### [What is needed]
Using the listing below, set down exactly the lines starting at the line that contains "destruct (IH s1)" and ending at the line that contains "forall (A B : Type) (r", both included, and no others.

___

Lemma reader_dies_on_long_line_witness :
  run_loop 1 _read _read (feed_data (long_line ++ [10]) started)
  = LoopFailed ValueError
      (set_self (feed_data (long_line ++ [10]) started)
         (set_reader (self (feed_data (long_line ++ [10]) started))
            (mkReader [] false))).
Proof.
  exact (reader_dies_on_long_line 0 (feed_data (long_line ++ [10]) started) 1
           long_line [] false _read (or_introl eq_refl)
           (proj1 (feed_data_started _)) (proj2 (feed_data_started _))
           (proj1 long_line_spec) (proj2 long_line_spec)).
Defined.

Lemma ensure_connected_waits (w : world) :
  ready (self w) = false ->
  exec ensure_connected w = Blocked ensure_connected w.
Proof.
  intros Hr. unfold ensure_connected at 1.
  rewrite exec_bind, exec_ensure_ready, Hr. reflexivity.
Qed.

Lemma exec_set_disabled (b : bool) (w : world) :
  exec (await (LoggerSetDisabled b)) w = Done tt (set_logger_disabled w b).
Proof. rewrite exec_await. reflexivity. Qed.

Lemma ensure_connected_sends (w : world) (x : StreamWriter) :
  ready (self w) = true -> writer (self w) = Some x -> open x ->
  queue (self w) = [] ->
  exec ensure_connected w
  = Blocked ensure_connected_resume
      (requested (set_logger_disabled w true) x (command "status")).
Proof.
  intros Hr Hw Ho Hq. unfold ensure_connected.
  rewrite exec_bind, exec_ensure_ready, Hr.
  rewrite exec_bind, exec_set_disabled, exec_bind.
  rewrite (status_sends _ x); try assumption. reflexivity.
Qed.

Lemma ensure_connected_resumes (w : world) (v : json) (q : list json) :
  queue (self w) = v :: q ->
  let w3 := set_logger_disabled (dequeued w v q) false in
  exec ensure_connected_resume w
  = if has_error v
    then Failed (JavaScriptError (error_of v)) (dequeued w v q)
    else match v with
         | JObj d =>
             match dict_lookup (py "status") d with
             | Some st =>
                 if truthy st then Done tt w3 else exec (connect ;; Ret tt) w3
             | None => Failed (KeyError (py "status")) w3
             end
         | _ => Failed TypeError w3
         end.
Proof.
  intros Hq w3. unfold ensure_connected_resume.
  rewrite exec_bind, (get_result_classified w v q Hq).
  destruct (has_error v); [reflexivity|].
  rewrite exec_bind, exec_set_disabled. fold w3. rewrite exec_bind.
  destruct v as [ | b | n | s | l | d]; try reflexivity.
  unfold subscript. destruct (dict_lookup (py "status") d) as [st|]; [|reflexivity].
  cbn [exec]. destruct (truthy st); reflexivity.
Qed.
(** One pass through the loop body: numpy's ValueError, the state as it
    was, for a negative [T]; one more series under the label of [i], drawn
    from the generator, otherwise. *)
Lemma generate_body_eq (i : Z) (s : Kernel RandomState) :
  generate_body gauss i s =
  if T s <? 0 then Raise ValueError s
  else let r := draws gauss (Z.to_nat (T s)) (np_random s) in
       Ok tt (set_df (setitem (label i) (fst r) (df s)) (set_np_random (snd r) s)).
Proof.
  unfold generate_body, bind, get, np_random_normal, modify.
  destruct (T s <? 0); [reflexivity|].
  destruct (draws gauss (Z.to_nat (T s)) (np_random s)) as [xs g]. reflexivity.
Qed.

Lemma generate_for_ok (l : list Z) (s : Kernel RandomState) :
  0 <= T s -> NoDup l ->
  (forall i, In i l -> ~ In (label i) (map fst (df s))) ->
  exists s', for_ l (generate_body gauss) s = Ok tt s' /\
    map fst (df s') = map fst (df s) ++ map label l /\
    (Forall (fun c => List.length (snd c) = Z.to_nat (T s)) (df s) ->
     Forall (fun c => List.length (snd c) = Z.to_nat (T s)) (df s')) /\
    same_scan_state s s'.
Proof.
  revert s. induction l as [|i l IH]; intros s HT Hnd Hfresh.
  - exists s. cbn. unfold ret, same_scan_state.
    rewrite List.app_nil_r. repeat split; auto.
  - cbn [for_]. unfold bind. rewrite generate_body_eq.
    replace (T s <? 0) with false by (symmetry; apply Z.ltb_ge; lia).
    cbv zeta.
    set (r := draws gauss (Z.to_nat (T s)) (np_random s)).
    set (s1 := set_df _ _).
    assert (Hdf : df s1 = df s ++ [(label i, fst r)]).
    { subst s1. cbn. apply setitem_fresh. apply Hfresh. now left. }
    assert (HT1 : T s1 = T s) by reflexivity.
    inversion Hnd as [|? ? Hi Hl]; subst.
    destruct (IH s1) as (s' & E & Hnames & Hlen & Hsame).
    + lia.
    + assumption.
    + intros k Hk. rewrite Hdf, map_app, in_app_iff. cbn [map fst In].
      intros [Hin|[Heq|[]]].
      * apply (Hfresh k); [now right|assumption].
      * apply label_inj in Heq. congruence.
    + exists s'. split; [exact E|]. split; [|split].
      * rewrite Hnames, Hdf, map_app, <- List.app_assoc. reflexivity.
      * intros Hall. rewrite HT1 in Hlen. apply Hlen. rewrite Hdf.
        apply Forall_app. split; [assumption|].
        constructor; [|constructor]. cbn [snd]. apply draws_length.
      * unfold same_scan_state in *. subst s1. cbn in Hsame. exact Hsame.
Qed.
Lemma os_only_bind :
  forall (A B : Type) (r : result A) (k : A -> result B),
    os_only r -> (forall a, os_only (k a)) -> os_only (bind r k).
Proof.
  intros A B [a|e] k Hr Hk; simpl; [apply Hk|].
  intros e' [= <-]. now apply Hr.
Qed.

Lemma os_only_retype :
  forall (A B : Type) e, os_only (@Raise A e) -> os_only (@Raise B e).
Proof. intros A B e H e' [= <-]. now apply H. Qed.

Create HintDb fsdb.
#[local] Hint Resolve os_only_Ok os_only_Raise : fsdb.

Lemma resolve_os_only : forall p t, os_only (resolve t p).
Proof.
  induction p as [|x p IH]; intros t; simpl; auto with fsdb.
  destruct t as [d|m es]; auto with fsdb.
  destruct (can_search m); auto with fsdb.
  destruct (find_entry x es); auto with fsdb.
Qed.

Lemma test_path_os_only :
  forall test t p, os_only (test_path test t p).
Proof.
  intros test t p. unfold test_path.
  pose proof (resolve_os_only p t) as H.
  destruct (resolve t p) as [n|e] eqn:E; auto with fsdb.
  destruct (ignore_error e); auto with fsdb.
  intros e' [= <-]. now apply H.
Qed.

Lemma st_size_os_only : forall t p, os_only (st_size t p).
Proof.
  intros t p. unfold st_size.
  apply os_only_bind; [apply resolve_os_only|].
  intros [d|m es]; auto with fsdb.
Qed.

Lemma alter_cons :
  forall m es x p f,
    alter (Dir m es) (x :: p) f =
    if can_search m then
      match p with
      | [] =>
          let '(o, r) := f m (find_entry x es) in
          (Dir m (put_entry x o es), r)
      | _ :: _ =>
          match find_entry x es with
          | Some c =>
              let '(c', r) := alter c p f in
              (Dir m (set_entry x c' es), r)
          | None => (Dir m es, Raise (OSError ENOENT))
          end
      end
    else (Dir m es, Raise (OSError EACCES)).
Proof. reflexivity. Qed.

Lemma alter_os_only :
  forall f, op_os_only f -> forall p t, os_only (snd (alter t p f)).
Proof.
  intros f Hf. induction p as [|x p IH]; intros t; [simpl; auto with fsdb|].
  destruct t as [d|m es]; [simpl; auto with fsdb|].
  rewrite alter_cons.
  destruct (can_search m); [|simpl; auto with fsdb].
  destruct p as [|y p].
  - specialize (Hf m (find_entry x es)).
    destruct (f m (find_entry x es)) as [o r]. exact Hf.
  - destruct (find_entry x es) as [c|]; [|simpl; auto with fsdb].
    specialize (IH c). destruct (alter c (y :: p) f) as [c' r]. exact IH.
Qed.

Lemma rm_contents_Dir :
  forall m es,
    rm_contents (Dir m es) =
    if can_read m then
      let '(rest, r) := rm_entries rm_contents m es in (Dir m rest, r)
    else (Dir m es, Raise (OSError EACCES)).
Proof. reflexivity. Qed.

Lemma rm_entries_os_only :
  forall rm m es,
    Forall (fun e => os_only (snd (rm (snd e)))) es ->
    os_only (snd (rm_entries rm m es)).
Proof.
  intros rm m. induction es as [|[x c] es IH]; intros H; simpl;
    auto with fsdb.
  inversion H as [|? ? Hc Hes]; subst. simpl in Hc.
  destruct c as [d|m' es'].
  - destruct (can_search m && can_write m); simpl; auto with fsdb.
  - destruct (can_search m); simpl; auto with fsdb.
    destruct (rm (Dir m' es')) as [c' [u|e]]; simpl in *.
    + destruct (can_write m); simpl; auto with fsdb.
    + exact Hc.
Qed.

Lemma rm_contents_os_only : forall n, os_only (snd (rm_contents n)).
Proof.
  induction n as [d|m es IH] using node_rect_all; [simpl; auto with fsdb|].
  rewrite rm_contents_Dir.
  destruct (can_read m); [|simpl; auto with fsdb].
  pose proof (rm_entries_os_only rm_contents m IH) as H.
  destruct (rm_entries rm_contents m es) as [rest r]. exact H.
Qed.

Lemma unlink_op_os_only : op_os_only unlink_op.
Proof.
  intros m [[d|m' es]|]; simpl; auto with fsdb.
  destruct (can_write m); simpl; auto with fsdb.
Qed.

Lemma rmtree_op_os_only : op_os_only rmtree_op.
Proof.
  intros m [c|]; simpl; auto with fsdb.
  pose proof (rm_contents_os_only c) as H.
  destruct (rm_contents c) as [c' [u|e]]; simpl in *; auto.
  destruct (can_write m); simpl; auto with fsdb.
Qed.

Lemma mkdir_op_os_only : op_os_only mkdir_op.
Proof.
  intros m [c|]; simpl; auto with fsdb.
  destruct (can_write m); simpl; auto with fsdb.
Qed.

Lemma write_op_os_only : forall data, op_os_only (write_op data).
Proof.
  intros data m [[d|m' es]|]; simpl; auto with fsdb.
  destruct (can_write m); simpl; auto with fsdb.
Qed.

Lemma unlink_os_only : forall t p, os_only (snd (unlink t p)).
Proof. intros. apply alter_os_only, unlink_op_os_only. Qed.

Lemma rmtree_os_only : forall t p, os_only (snd (rmtree t p)).
Proof.
  intros t [|x p]; simpl.
  - pose proof (rm_contents_os_only t) as H.
    destruct (rm_contents t) as [t' [u|e]]; simpl in *; auto with fsdb.
  - apply (alter_os_only rmtree_op_os_only (x :: p)).
Qed.

Lemma os_mkdir_os_only : forall t p, os_only (snd (os_mkdir t p)).
Proof.
  intros t [|x p]; simpl; auto with fsdb.
  apply (alter_os_only mkdir_op_os_only (x :: p)).
Qed.

Lemma unless_is_dir_os_only :
  forall t p k, os_only (unless_is_dir t p (OSError k)).
Proof.
  intros t p k. unfold unless_is_dir.
  pose proof (test_path_os_only is_dir_node t p) as H.
  change (test_path is_dir_node t p) with (is_dir t p) in H.
  destruct (is_dir t p) as [[|]|e]; auto with fsdb.
  intros e' [= <-]. now apply H.
Qed.

Lemma mkdir_exist_ok_os_only :
  forall t p, os_only (snd (mkdir_exist_ok t p)).
Proof.
  intros t p. unfold mkdir_exist_ok.
  pose proof (os_mkdir_os_only t p) as H.
  destruct (os_mkdir t p) as [t' [u|e]]; simpl in *; auto with fsdb.
  specialize (H e eq_refl).
  destruct e as [k| | | | |]; try discriminate.
  destruct k; simpl; auto using unless_is_dir_os_only with fsdb.
Qed.

Lemma mkdir_parents_rev_os_only :
  forall rp t, os_only (snd (mkdir_parents_rev t rp)).
Proof.
  induction rp as [|x rp IH]; intros t;
    cbn [mkdir_parents_rev];
    match goal with
    | |- context [os_mkdir t ?p] =>
        pose proof (os_mkdir_os_only t p) as H;
        destruct (os_mkdir t p) as [t' [u|e]]
    end; simpl in H |- *; auto with fsdb;
    specialize (H e eq_refl);
    (destruct e as [k| | | | |]; try discriminate);
    destruct k; simpl; auto using unless_is_dir_os_only with fsdb.
  specialize (IH t').
  destruct (mkdir_parents_rev t' rp) as [t1 [u|e]]; simpl in *; auto.
  apply mkdir_exist_ok_os_only.
Qed.

Lemma mkdir_parents_os_only :
  forall t p, os_only (snd (mkdir_parents t p)).
Proof. intros. apply mkdir_parents_rev_os_only. Qed.

Lemma copy2_os_only : forall t src dst, os_only (snd (copy2 t src dst)).
Proof.
  intros t src dst. unfold copy2.
  pose proof (resolve_os_only src t) as H.
  destruct (resolve t src) as [[data|m es]|e]; simpl; auto with fsdb.
  - destruct (path_eqb src _); simpl; auto with fsdb.
    apply alter_os_only, write_op_os_only.
  - intros e' [= <-]. now apply H.
Qed.

Lemma copytree_node_os_only :
  forall n src t dst, os_only (snd (copytree_node n src t dst)).
Proof.
  intros [d|m es] src t dst; simpl; auto with fsdb.
  destruct (can_read m); simpl; auto with fsdb.
  pose proof (mkdir_parents_os_only t dst) as H.
  destruct (mkdir_parents t dst) as [t1 [u|e]]; simpl in *; auto.
  match goal with
  | |- context [let '(a, b) := ?g in _] => destruct g as [t2 [|]]
  end; simpl; auto with fsdb.
Qed.

Lemma copytree_os_only :
  forall t src dst,
    is_prefix src dst = false -> os_only (snd (copytree t src dst)).
Proof.
  intros t src dst Hsd. unfold copytree.
  pose proof (resolve_os_only src t) as H.
  destruct (resolve t src) as [n|e]; simpl.
  - rewrite Hsd. apply copytree_node_os_only.
  - intros e' [= <-]. now apply H.
Qed.

(** *** Removing an entry *)

Lemma find_entry_remove :
  forall x es, find_entry x (remove_entry x es) = None.
Proof.
  induction es as [|[y n] es IH]; simpl; [reflexivity|].
  destruct (String.eqb x y) eqn:E; [assumption|].
  simpl. now rewrite E.
Qed.

Lemma find_entry_set :
  forall x n es, find_entry x (set_entry x n es) = Some n.
Proof.
  induction es as [|[y n'] es IH]; simpl.
  - now rewrite String.eqb_refl.
  - destruct (String.eqb x y) eqn:E; simpl; now rewrite E.
Qed.

Lemma alter_removed :
  forall f, removing f ->
    forall p t t',
      alter t p f = (t', Ok tt) ->
      resolve t' p = Raise (OSError ENOENT).
Proof.
  intros f Hf. induction p as [|x p IH]; intros t t' H; [discriminate|].
  destruct t as [d|m es]; [discriminate|].
  rewrite alter_cons in H.
  destruct (can_search m) eqn:Hs; [|discriminate].
  destruct p as [|y p].
  - destruct (f m (find_entry x es)) as [o r] eqn:Ef.
    injection H as <- ->.
    rewrite (Hf _ _ _ Ef). simpl. now rewrite Hs, find_entry_remove.
  - destruct (find_entry x es) as [c|]; [|discriminate].
    destruct (alter c (y :: p) f) as [c' r] eqn:Ec.
    injection H as <- ->.
    change (resolve (Dir m (set_entry x c' es)) (x :: y :: p))
      with (if can_search m then
              match find_entry x (set_entry x c' es) with
              | Some c => resolve c (y :: p)
              | None => Raise (OSError ENOENT)
              end
            else Raise (OSError EACCES)).
    rewrite Hs, find_entry_set. eauto.
Qed.

Lemma unlink_op_removing : removing unlink_op.
Proof.
  intros m [[d|m' es]|] o'; simpl; try discriminate.
  destruct (can_write m); [|discriminate]. now intros [= <-].
Qed.

Lemma rmtree_op_removing : removing rmtree_op.
Proof.
  intros m [c|] o'; simpl; try discriminate.
  destruct (rm_contents c) as [c' [[]|e]]; try discriminate.
  destruct (can_write m); [|discriminate]. now intros [= <-].
Qed.

Lemma rmtree_removed :
  forall t p t',
    rmtree t p = (t', Ok tt) -> resolve t' p = Raise (OSError ENOENT).
Proof.
  intros t [|x p] t' H; simpl in H.
  - destruct (rm_contents t) as [t1 [u|e]]; discriminate.
  - eapply alter_removed; [apply rmtree_op_removing|exact H].
Qed.

(** *** One call of [delete_path] *)

Lemma delete_path_after_backup :
  forall project_root cfg clock p backup w,
    delete_path project_root cfg clock p backup w =
    let '(w1, r) := backup_step project_root cfg clock p backup w in
    match r with
    | Ok _ => delete_path project_root cfg clock p false w1
    | Raise e => (w1, Raise e)
    end.
Proof.
  intros. unfold delete_path, backup_step, bindM at 1.
  destruct backup; [|reflexivity].
  match goal with
  | |- context [bindM (now clock) ?k w] => destruct (bindM (now clock) k w) as [w1 [u|e]]
  end; reflexivity.
Qed.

___

### [Output below]
    destruct (IH s1) as (s' & E & Hnames & Hlen & Hsame).
    + lia.
    + assumption.
    + intros k Hk. rewrite Hdf, map_app, in_app_iff. cbn [map fst In].
      intros [Hin|[Heq|[]]].
      * apply (Hfresh k); [now right|assumption].
      * apply label_inj in Heq. congruence.
    + exists s'. split; [exact E|]. split; [|split].
      * rewrite Hnames, Hdf, map_app, <- List.app_assoc. reflexivity.
      * intros Hall. rewrite HT1 in Hlen. apply Hlen. rewrite Hdf.
        apply Forall_app. split; [assumption|].
        constructor; [|constructor]. cbn [snd]. apply draws_length.
      * unfold same_scan_state in *. subst s1. cbn in Hsame. exact Hsame.
Qed.
Lemma os_only_bind :
  forall (A B : Type) (r : result A) (k : A -> result B),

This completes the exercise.